Foxing’s Dealer is a thoroughly toothless record, a set of non-obtrusive songs that resists close attention. Since it aims for  —  and mostly hits  —  a tone of subdued prettiness, the record is never unpleasant to listen to, but it fails to engage the listener. Moreover, both the sensitive, self-consciously emotional lyrics and the vocal performance by lead singer Conor Murphy are vaguely irritating. This is an uninspired listen, but it does have its moments of melody: Dealer, therefore, is a record ideally suited as background music, a record that suffers with increased scrutiny.

foxing-dealer

The band themselves are a five-piece from St. Louis seeking to build on their debut, The Albatross and their music bears superficial resemblance not only to the emo rock that dominated mid-2000s alternative music but to other sad Midwestern hipsters like American Football. Foxing’s music is soft, acoustic indie with touches of the histrionic vocals of emo and the swelling breakdowns of post-rock. Mixed into the album are a few instrumental pieces: “Winding Cloth” and “Coda.” Otherwise, Foxing’s formula involves dreamy guitar lines swirling behind Murphy’s vocals, with tempo changes and punchless breakdowns often dropping in midway through a given song. Sonically the band is inoffensive and even sometimes pretty. “Weave,” for instance, rounds into form when a snare-driven beat begins playing, and “Indica” layers in horns to produce a subdued, droning effect.

Musically, though, this record is simply not very interesting. I found it difficult to pay attention to this album for its duration because the band’s sound fails to compel. The moments meant to galvanize, like the howl that kicks off the beat in “Night Channels” and the swirling instrumental breakdown on “Redwoods”, strike me as cliched. The song “The Magdalene” is a good case study  — though supposedly an album highlight, its minor key guitar refrain and by-the-book breakdown midway through the song are more dreary than not.

I also disliked the vocals on this album. Murphy affects a high-pitched, self-consciously emotional tone that begins to grate, especially during rawer moments like on “Night Channels”. Murphy is not an unskilled singer, but the tone he’s chosen holds Foxing’s sound back rather than enhancing it — especially when combined with the thoroughly uninspired lyrics on this album.

These lyrics, too, are a low point. Though purported to be raw, emotional, and revealing, they’re mostly mumbo-jumbo, and when intelligible they’re brought to light as groaners like “We danced naked outside the floor of your bathroom until our bare feet slid tracks on tile.” In particular, Foxing write a lot about sex, with the typically ham-fisted approach characteristic to the record: “Swollen appendages catch in the knots of radiance” is a good case study, and it doesn’t help that these lines are all sung in Murphy’s whining falsetto. The image evoked is of a tear-streaked, barefoot guy with an acoustic guitar, beckoning unsuspecting indie fangirls onto his bed.

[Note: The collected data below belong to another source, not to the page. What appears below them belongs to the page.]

(* ===== verification/Frame.v ===== *)
(** What a lookup depends on. A path lookup consults some entries of the tree;
    when none of them is in the region that the agent writes, the lookup gives
    the same result after any of the agent's writes. With that, scanning the
    certbot directory and reading bundles from it do not depend on what the
    providers write. *)

From S2P Require Import Prelude GoStrings Version Metrics Engine.
From S2P Require Import GoPath FileSystem AtomicFile Cert Bundle Hook Discovery Certs.

Open Scope Z_scope.

(** ** The entries a lookup consults *)

(** As [walk], collecting the entries looked at. *)
Fixpoint walk_keys (links : nat) (t : tree) (cur todo : phys) {struct links} : list phys :=
  (fix go (cur todo : phys) {struct todo} : list phys :=
     match todo with
     | [] => []
     | c :: todo' =>
         if String.eqb c ".." then go (removelast cur) todo'
         else (cur ++ [c]) ::
              match t !! (cur ++ [c]) with
              | Some IDir => go (cur ++ [c]) todo'
              | Some (ILink target) =>
                  match links with
                  | O => []
                  | S l => walk_keys l t (if IsAbs target then [] else cur) (comps target ++ todo')
                  end
              | _ => []
              end
     end) cur todo.

Definition locate_keys (t : tree) (start : phys) (p : string) : list phys :=
  match reverse (comps p) with
  | [] => []
  | _ :: rdir => walk_keys max_links t start (reverse rdir)
  end.

Fixpoint follow_keys (links : nat) (t : tree) (d : phys) (b : string) : list phys :=
  (d ++ [b]) ::
  match t !! (d ++ [b]) with
  | Some (ILink target) =>
      match links with
      | O => []
      | S l =>
          locate_keys t (start_of d target) target ++
          match locate_from t (start_of d target) target with
          | Ok (d', b') => follow_keys l t d' b'
          | Err _ => []
          end
      end
  | _ => []
  end.

(** The entries consulted by [resolve], and by reading the entry it finds. *)
Definition resolve_keys (s : OS) (p : string) : list phys :=
  start_of (os_cwd s) p :: locate_keys (os_tree s) (start_of (os_cwd s) p) p ++
  match locate s p with
  | Ok (d, b) => follow_keys max_links (os_tree s) d b
  | Err _ => []
  end.

Abbreviation agree ks t t' := (∀ k : phys, k ∈ (ks : list phys) → (t' : tree) !! k = (t : tree) !! k).

Lemma agree_app ks1 ks2 t t' : agree (ks1 ++ ks2) t t' → agree ks1 t t' ∧ agree ks2 t t'.
Proof. intros H. split; intros k Hk; apply H, elem_of_app; auto. Qed.

Lemma walk_frame links t t' cur todo :
  agree (walk_keys links t cur todo) t t' →
  walk links t' cur todo = walk links t cur todo ∧ walk_keys links t' cur todo = walk_keys links t cur todo.
Proof.
  revert cur todo. induction links as [|l IHl]; intros cur todo; revert cur;
    induction todo as [|c todo IH]; intros cur Hag; simpl in *; try done;
    (destruct (String.eqb c ".."); [by apply IH|]);
    pose proof (Hag (cur ++ [c]) ltac:(left)) as Hk; rewrite Hk;
    destruct (t !! (cur ++ [c])) as [[f| |tg]|]; try done;
    first [destruct (IH (cur ++ [c])) as [-> ->]|edestruct IHl as [-> ->]]; try done;
    intros k' Hk'; apply Hag; by right.
Qed.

I loathe emo and I always have. As a critic, should I pretend impartiality with regard to genre? I will not. Its melodrama and overt sensitivity have always struck me as contrived, like the insincerity of a person who constantly promises you how sincere they are. Foxing falls victim to the same problem. Though they deal with Catholicism (the dreary “The Magdalene”) and bassist Josh Coll’s war experience in Afghanistan, the lines that stick out most are such queasers as “The sugar drips until your name soaks in my brain,” from “Laundered.” Their talk of swollen appendages and dripping sugar express Foxing’s real identity better than anything else. Behind the pretty harmonies and late-night confessions, these emotional souls reveal themselves in the end — like so many other sensitive, guitar-strumming boys — to be all about pussy. Girls — and music fans — beware.

Max Van Zile is a junior in the College of Arts and Sciences. He can be reached at [email protected]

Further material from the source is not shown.